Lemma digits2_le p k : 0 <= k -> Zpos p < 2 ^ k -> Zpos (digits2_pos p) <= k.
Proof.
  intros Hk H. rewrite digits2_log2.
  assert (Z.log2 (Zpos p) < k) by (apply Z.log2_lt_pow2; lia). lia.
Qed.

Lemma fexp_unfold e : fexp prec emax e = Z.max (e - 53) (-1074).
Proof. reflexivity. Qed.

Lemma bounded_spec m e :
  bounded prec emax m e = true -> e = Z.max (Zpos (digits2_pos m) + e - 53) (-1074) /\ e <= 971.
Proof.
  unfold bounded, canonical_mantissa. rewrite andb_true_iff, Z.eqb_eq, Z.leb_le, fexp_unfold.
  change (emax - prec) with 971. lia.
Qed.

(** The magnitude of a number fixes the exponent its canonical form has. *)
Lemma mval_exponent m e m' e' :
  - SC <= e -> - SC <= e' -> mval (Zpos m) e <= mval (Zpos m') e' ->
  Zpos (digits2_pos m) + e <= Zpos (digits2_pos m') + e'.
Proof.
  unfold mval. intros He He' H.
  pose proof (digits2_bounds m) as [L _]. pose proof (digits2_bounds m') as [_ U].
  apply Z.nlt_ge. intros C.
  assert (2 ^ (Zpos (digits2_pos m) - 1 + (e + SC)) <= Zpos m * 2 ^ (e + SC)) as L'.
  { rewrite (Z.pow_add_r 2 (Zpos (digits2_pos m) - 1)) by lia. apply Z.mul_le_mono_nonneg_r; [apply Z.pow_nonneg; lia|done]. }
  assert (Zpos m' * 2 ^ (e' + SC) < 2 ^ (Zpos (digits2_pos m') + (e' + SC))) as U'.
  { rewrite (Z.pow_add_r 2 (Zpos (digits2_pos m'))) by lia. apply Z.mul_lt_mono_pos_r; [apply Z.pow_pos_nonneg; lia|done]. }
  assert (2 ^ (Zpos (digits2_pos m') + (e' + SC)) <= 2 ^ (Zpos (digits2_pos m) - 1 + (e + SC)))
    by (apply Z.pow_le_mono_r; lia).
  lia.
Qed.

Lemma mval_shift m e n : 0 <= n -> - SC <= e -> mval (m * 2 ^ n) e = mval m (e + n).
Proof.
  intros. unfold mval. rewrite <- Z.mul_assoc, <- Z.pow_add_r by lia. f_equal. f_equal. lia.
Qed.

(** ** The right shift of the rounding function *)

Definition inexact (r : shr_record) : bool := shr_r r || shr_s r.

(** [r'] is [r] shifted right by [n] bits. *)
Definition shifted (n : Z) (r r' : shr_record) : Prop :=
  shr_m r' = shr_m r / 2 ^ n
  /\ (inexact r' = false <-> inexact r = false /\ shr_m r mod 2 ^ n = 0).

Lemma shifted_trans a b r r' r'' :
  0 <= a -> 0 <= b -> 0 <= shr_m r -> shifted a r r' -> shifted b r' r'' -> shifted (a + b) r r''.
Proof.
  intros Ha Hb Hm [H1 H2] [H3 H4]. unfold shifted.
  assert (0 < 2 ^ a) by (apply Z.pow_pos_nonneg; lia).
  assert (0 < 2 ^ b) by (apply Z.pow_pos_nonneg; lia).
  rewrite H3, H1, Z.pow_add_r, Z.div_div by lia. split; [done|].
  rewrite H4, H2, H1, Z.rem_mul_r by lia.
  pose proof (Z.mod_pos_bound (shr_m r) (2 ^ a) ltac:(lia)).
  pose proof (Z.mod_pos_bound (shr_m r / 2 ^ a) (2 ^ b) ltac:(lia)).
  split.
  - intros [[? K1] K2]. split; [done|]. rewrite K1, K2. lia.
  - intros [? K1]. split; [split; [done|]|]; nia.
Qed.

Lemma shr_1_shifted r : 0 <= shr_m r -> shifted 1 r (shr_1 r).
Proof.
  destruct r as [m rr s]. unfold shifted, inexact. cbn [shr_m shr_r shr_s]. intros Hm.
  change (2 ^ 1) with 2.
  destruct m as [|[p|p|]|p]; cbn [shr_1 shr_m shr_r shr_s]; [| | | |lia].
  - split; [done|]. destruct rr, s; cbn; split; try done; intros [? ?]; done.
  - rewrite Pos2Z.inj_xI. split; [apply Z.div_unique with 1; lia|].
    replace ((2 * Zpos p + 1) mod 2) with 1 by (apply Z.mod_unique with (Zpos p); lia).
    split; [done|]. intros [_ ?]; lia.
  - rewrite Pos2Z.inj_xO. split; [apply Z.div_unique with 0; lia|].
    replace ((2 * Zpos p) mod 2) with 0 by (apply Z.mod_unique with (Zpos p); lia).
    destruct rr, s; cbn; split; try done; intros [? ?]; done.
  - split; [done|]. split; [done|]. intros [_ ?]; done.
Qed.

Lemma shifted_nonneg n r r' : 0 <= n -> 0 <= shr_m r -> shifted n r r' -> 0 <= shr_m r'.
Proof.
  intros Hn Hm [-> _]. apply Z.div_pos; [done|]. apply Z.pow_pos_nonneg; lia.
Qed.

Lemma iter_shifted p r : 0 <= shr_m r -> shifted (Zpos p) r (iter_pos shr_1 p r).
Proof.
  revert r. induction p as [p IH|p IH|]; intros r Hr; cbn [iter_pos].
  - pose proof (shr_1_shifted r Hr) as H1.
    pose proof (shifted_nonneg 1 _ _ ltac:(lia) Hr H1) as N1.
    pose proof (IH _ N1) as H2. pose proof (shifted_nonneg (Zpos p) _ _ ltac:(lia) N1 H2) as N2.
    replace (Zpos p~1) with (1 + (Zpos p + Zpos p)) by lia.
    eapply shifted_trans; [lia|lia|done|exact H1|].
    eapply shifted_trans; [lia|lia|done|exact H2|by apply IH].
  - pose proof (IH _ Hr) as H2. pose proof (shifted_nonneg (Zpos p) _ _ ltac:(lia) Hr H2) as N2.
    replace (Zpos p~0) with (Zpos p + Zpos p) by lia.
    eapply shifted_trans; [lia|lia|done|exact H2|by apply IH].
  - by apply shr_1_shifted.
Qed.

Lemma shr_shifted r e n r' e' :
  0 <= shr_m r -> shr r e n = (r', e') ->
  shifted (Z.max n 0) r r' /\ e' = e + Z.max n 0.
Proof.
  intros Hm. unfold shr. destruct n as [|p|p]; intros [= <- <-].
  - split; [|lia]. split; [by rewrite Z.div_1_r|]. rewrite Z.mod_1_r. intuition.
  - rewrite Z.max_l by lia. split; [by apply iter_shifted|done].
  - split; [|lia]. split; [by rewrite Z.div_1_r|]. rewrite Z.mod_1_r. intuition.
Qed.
━━━━━━━━
Work task:
Restate verbatim all lines from the start of the data through the line containing "- SC <= e -> - SC", with both ends kept.

Exercise solution:
Lemma digits2_le p k : 0 <= k -> Zpos p < 2 ^ k -> Zpos (digits2_pos p) <= k.
Proof.
  intros Hk H. rewrite digits2_log2.
  assert (Z.log2 (Zpos p) < k) by (apply Z.log2_lt_pow2; lia). lia.
Qed.

Lemma fexp_unfold e : fexp prec emax e = Z.max (e - 53) (-1074).
Proof. reflexivity. Qed.

Lemma bounded_spec m e :
  bounded prec emax m e = true -> e = Z.max (Zpos (digits2_pos m) + e - 53) (-1074) /\ e <= 971.
Proof.
  unfold bounded, canonical_mantissa. rewrite andb_true_iff, Z.eqb_eq, Z.leb_le, fexp_unfold.
  change (emax - prec) with 971. lia.
Qed.

(** The magnitude of a number fixes the exponent its canonical form has. *)
Lemma mval_exponent m e m' e' :
  - SC <= e -> - SC <= e' -> mval (Zpos m) e <= mval (Zpos m') e' ->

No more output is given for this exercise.